Flamel spread his hands, a faint silver glow flickering in his palms. A translucent, illusory book shimmered in the light. 

"Its cover isn't any material I know—not animal hide, not tree bark. The pages are Egyptian papyrus, the metal clasp plain brass, likely added later by a wizard. It's inscribed with text and strange symbols…" 

Melvin quietly studied the book's glowing silhouette as Flamel described it. 

"Forgive me, this is the only way I can show it. The title page carries the author's warning, laced with a severe curse. Only high priests and scribes can read it without inviting death," Flamel said, pausing. "It's no bluff. I once asked a Hebrew scholar to translate a chapter…" 

Melvin listened, intrigued, but only mildly so. 

After acquiring the book, Flamel dove into its contents, but they were maddeningly obscure. Beyond Hebrew, it contained Egyptian hieroglyphs, Sumerian cuneiform, Mayan script, even oracle bone inscriptions and Nazca lines. Ancient runes were the easiest part. 

Even for a wizard, learning so many languages quickly was impossible. Eager for progress, Flamel enlisted a Hebrew scholar, scrambling excerpts and mixing in irrelevant text for caution, creating a jumbled mess for translation. 
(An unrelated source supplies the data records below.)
(* ===== verification/CasTheory.v ===== *)
(** Theorems about [Cas.v]: what the mask of chunks remembers, and how requests are
    shared out among the peers. *)

From S2P Require Import Prelude Protocol MsgPack Merkle Cas.
From stdpp Require Import gmap.
#[local] Open Scope Z_scope.
#[local] Open Scope list_scope.

Module CasTheory.
Import Cas.

(** ** The mask *)

(** A mask of the size that [new_tracker] gives it. *)
Definition tracker_ok (t : ChunkTracker) : Prop :=
  0 <= total_size t <= u64_max /\ len (received_mask t) = div_ceil (num_chunks (total_size t)) 8.

Lemma num_chunks_bounds z : 0 <= z <= u64_max -> 0 <= num_chunks z <= 2 ^ 48 /\ (0 < z -> 0 < num_chunks z).
Proof.
  unfold num_chunks, div_ceil, CHUNK_SIZE, u64_max. intros Hz. split; [split|].
  - apply Z.div_pos; lia.
  - apply Z.lt_succ_r, Z.div_lt_upper_bound; lia.
  - intros. apply Z.div_str_pos. lia.
Qed.

Lemma new_tracker_ok h z : 0 <= z <= u64_max -> tracker_ok (new_tracker h z).
Proof.
  intros Hz. split; [done|]. cbn. unfold len. rewrite length_replicate. destruct (num_chunks_bounds z Hz) as [Hn _].
  rewrite Z2Nat.id; [done|]. apply Z.div_pos; lia.
Qed.

Lemma in_mask t i : tracker_ok t -> 0 <= i < num_chunks (total_size t) -> is_Some (idx (received_mask t) (i / 8)).
Proof.
  intros [_ Hl] Hi. apply idx_is_Some. rewrite Hl. unfold div_ceil. split; [apply Z.div_pos; lia|].
  apply Z.div_lt_upper_bound; [lia|]. pose proof (Z.mul_succ_div_gt (num_chunks (total_size t) + 8 - 1) 8). lia.
Qed.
The first two paragraphs, Hebrew poetry, were translated smoothly. But within two weeks, the scholar fell ill and died. 

To atone, Flamel quickly buried him, moved his family out of the plague zone, compensated them generously, and cared for them for two months to ensure they were safe before leaving. 

After that, he never let anyone else—not even his wife—touch The Book of Abraham. 
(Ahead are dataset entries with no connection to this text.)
(* ===== verification/Clock.v ===== *)
(** The network clock ([merkle-tox-core/src/clock.rs]): a weighted median of the
    offsets that peers report, approached slowly, and a time that never goes back.

    [f64] is [SpecFloat] at precision 53, as [f32] is in [Float32.v].  The time
    provider's answers are arguments.  [None] is a panic. *)

From S2P Require Import Prelude Protocol Float32 Merkle.
From stdpp Require Import gmap sorting.
From Stdlib Require Import SpecFloat.
#[local] Open Scope Z_scope.
#[local] Open Scope list_scope.

Abbreviation f64 := spec_float (only parsing).

Module F64.

Definition prec : Z := 53.
Definition emax : Z := 1024.
Definition of_Z (z : Z) : f64 := binary_normalize prec emax z 0 false.
Definition add : f64 -> f64 -> f64 := SFadd prec emax.
Definition sub : f64 -> f64 -> f64 := SFsub prec emax.
Definition mul : f64 -> f64 -> f64 := SFmul prec emax.
Definition div : f64 -> f64 -> f64 := SFdiv prec emax.
Definition neg : f64 -> f64 := SFopp.
Definition abs : f64 -> f64 := SFabs.
(** The literal nearest to [p / q]. *)
Definition lit (p q : Z) : f64 := div (of_Z p) (of_Z q).
Definition lt (x y : f64) : bool := SFltb x y.
Definition ge (x y : f64) : bool := SFleb y x.
Definition eq (x y : f64) : bool := SFeqb x y.
Definition min (x y : f64) : f64 := if F32.is_nan x then y else if F32.is_nan y then x else if lt y x then y else x.
(** [x as i64]: truncation, saturating, 0 for a NaN. *)
Definition to_i64 (x : f64) : Z :=
  match x with
  | S754_nan => 0
  | S754_infinity s => if s then i64_min else i64_max
  | _ => Z.max i64_min (Z.min i64_max (F32.trunc x))
  end.
(** [Duration::as_secs_f64] *)
Definition as_secs (d : Duration) : f64 := add (of_Z (d / NANOS_PER_SEC)) (div (of_Z (d mod NANOS_PER_SEC)) (of_Z NANOS_PER_SEC)).

End F64.

Module Clock.

(** An offset in milliseconds and its weight. *)
Definition Sample : Type := (Z * Z)%type.

Record NetworkClock := mkClock {
  peer_offsets : gmap LogicalIdentityPk (list Sample);
  device_to_identity : gmap PhysicalDevicePk LogicalIdentityPk;
  target_offset : Z;
  current_offset : f64;
  last_slew_instant : Instant;
  base_instant : Instant;
  base_system_time : Z;
  last_network_time : Z
}.
#[export] Instance eta_NetworkClock : Settable NetworkClock := fun c =>
  mkClock (peer_offsets c) (device_to_identity c) (target_offset c) (current_offset c) (last_slew_instant c) (base_instant c) (base_system_time c)
    (last_network_time c).

Definition MAX_SLEW_RATE : f64 := F64.lit 1 100.
Definition SLEW_THRESHOLD_MS : Z := 10 * 60 * 1000.
Definition MAX_OFFSET_MS : Z := 300000.

Definition new (now_inst : Instant) (now_sys : Z) : NetworkClock := mkClock ∅ ∅ 0 (F64.of_Z 0) now_inst now_inst now_sys now_sys.

(** ** The median *)

(** The values of a [BTreeMap], in the order of the keys. *)
Definition key_le {A} (x y : LogicalIdentityPk * A) : Prop := bytes_compare x.1 y.1 <> Gt.
#[export] Instance key_le_dec {A} : RelDecision (@key_le A).
Proof. intros x y. unfold key_le. apply _. Defined.
Definition values_in_order {A} (m : gmap LogicalIdentityPk A) : list A := snd <$> merge_sort key_le (map_to_list m).

(** [saturating_mul] on [i64] *)
Definition saturating_mul (a b : Z) : Z := Z.max i64_min (Z.min i64_max (a * b)).
(** [sum] with its overflow check. *)
Definition checked_sum (check : Z -> option Z) (l : list Z) : option Z := foldl (fun acc x => a ← acc; check (a + x)) (Some 0) l.

(** The average of an identity's samples, and its weight. *)
Definition identity_sample (samples : list Sample) : option Sample :=
  total_w ← checked_sum chk_u64 (snd <$> samples);
  weighted_sum ← checked_sum chk_i64 ((fun s => saturating_mul s.1 s.2) <$> samples);
  let avg_offset := if 0 <? total_w then Z.quot weighted_sum total_w else 0 in
  let avg_weight := if 0 <? total_w then wrap 32 (total_w / len samples) else 1 in
  Some (avg_offset, Z.max avg_weight 1).

Fixpoint identity_samples (l : list (list Sample)) : option (list Sample) :=
  match l with
  | [] => Some []
  | [] :: l => identity_samples l
  | samples :: l => s ← identity_sample samples; rest ← identity_samples l; Some (s :: rest)
  end.

Definition offset_le (x y : Sample) : Prop := x.1 <= y.1.
#[export] Instance offset_le_dec : RelDecision offset_le.
Proof. intros x y. unfold offset_le. apply _. Defined.

(** The scan for the median; [last] is the offset of the last sample. *)
Fixpoint scan_median (samples : list Sample) (current_weight total_weight last : Z) : option Z :=
  match samples with
  | [] => Some last
  | (offset, weight) :: rest =>
      current_weight ← chk_u64 (current_weight + weight);
      if total_weight / 2 <? current_weight then Some offset
      else if (current_weight =? total_weight / 2) && (total_weight mod 2 =? 0) then
        match rest with
        | (next, _) :: _ => x ← chk_i64 (offset + next); Some (Z.quot x 2)
        | [] => Some offset
        end
      else scan_median rest current_weight total_weight last
  end.

(** [None] inside is an early return. *)
Definition consensus_target (offsets : gmap LogicalIdentityPk (list Sample)) : option (option Z) :=
  samples ← identity_samples (values_in_order offsets);
  match samples with
  | [] => Some None
  | s :: _ =>
      let sorted := merge_sort offset_le samples in
      total_weight ← checked_sum chk_u64 (snd <$> sorted);
      target ← scan_median sorted 0 total_weight (List.last sorted s).1;
      Some (Some (Z.max (- MAX_OFFSET_MS) (Z.min MAX_OFFSET_MS target)))
  end.

(** ** Updates *)

Definition recalculate_consensus (c : NetworkClock) : option NetworkClock :=
  if bool_decide (peer_offsets c = ∅) then Some c
  else
    found ← consensus_target (peer_offsets c);
    match found with
    | None => Some c
    | Some target =>
        let c := if (target_offset c =? 0) && F64.eq (current_offset c) (F64.of_Z 0) && (base.size (peer_offsets c) =? 1)%nat
                 then c <| current_offset := F64.of_Z target |> else c in
        let c := c <| target_offset := target |> in
        difference ← chk_i64 (target - F64.to_i64 (current_offset c));
        drift ← chk_i64 (Z.abs difference);
        Some (if SLEW_THRESHOLD_MS <? drift then c <| current_offset := F64.of_Z target |> else c)
    end.

Definition update_peer_offset_weighted (c : NetworkClock) (peer : PhysicalDevicePk) (logical_pk : LogicalIdentityPk) (offset weight : Z) : option NetworkClock :=
  recalculate_consensus (c <| device_to_identity := <[peer := logical_pk]> (device_to_identity c) |>
                           <| peer_offsets := <[logical_pk := [(offset, weight)]]> (peer_offsets c) |>).

Definition update_peer_offset (c : NetworkClock) (peer : PhysicalDevicePk) (offset : Z) : option NetworkClock :=
  update_peer_offset_weighted c peer peer offset 1.

(** ** Time *)

Definition apply_slewing (c : NetworkClock) (now : Instant) : NetworkClock :=
  let elapsed := F64.mul (F64.as_secs (sat_sub now (last_slew_instant c))) (F64.of_Z 1000) in
  let c := c <| last_slew_instant := now |> in
  let target := F64.of_Z (target_offset c) in
  if F64.lt (F64.abs (F64.sub (current_offset c) target)) (F64.lit 1 10) then c <| current_offset := target |>
  else
    let max_adj := F64.mul elapsed MAX_SLEW_RATE in
    let remaining := F64.sub target (current_offset c) in
    if F64.lt (F64.of_Z 0) remaining
    then c <| current_offset := F64.add (current_offset c) (F64.min remaining max_adj) |>
    else c <| current_offset := F64.sub (current_offset c) (F64.min (F64.neg remaining) max_adj) |>.

(** [as i64] *)
Definition as_i64 (z : Z) : Z := let w := wrap 64 z in if w <=? i64_max then w else w - 2 ^ 64.

Definition network_time_ms (c : NetworkClock) (now : Instant) : option (NetworkClock * Z) :=
  let c := apply_slewing c now in
  let elapsed := as_i64 (sat_sub now (base_instant c) / 1000000) in
  x ← chk_i64 (base_system_time c + elapsed);
  net_time ← chk_i64 (x + F64.to_i64 (current_offset c));
  Some (if net_time <? last_network_time c then (c, last_network_time c) else (c <| last_network_time := net_time |>, net_time)).

Definition consensus_offset (c : NetworkClock) : Z := F64.to_i64 (current_offset c).
Definition consensus_target_offset (c : NetworkClock) : Z := target_offset c.

End Clock.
Transfiguration follows Gamp's Law, alchemy its own principles, and language learning has no shortcuts. The book's varied scripts weren't meant to block readers but to convey its contents accurately—translations risked distortion. 

Studying multiple ancient languages alone, even chugging Awakening Potions like water, Flamel's progress was glacial. By spring 1351, he'd only reached the second chapter. 

The plague was finally subsiding. 

"Having seen too many Muggles burn to ash before me, that faint magic from them and The Book of Abraham gave me a delusion. I thought I was special, that Muggle suffering needed me to save them, that I was their savior." 

Flamel dispersed the light in his hands. "But the truth is, Muggles don't need saving. I was just an ordinary wizard with a bit of talent."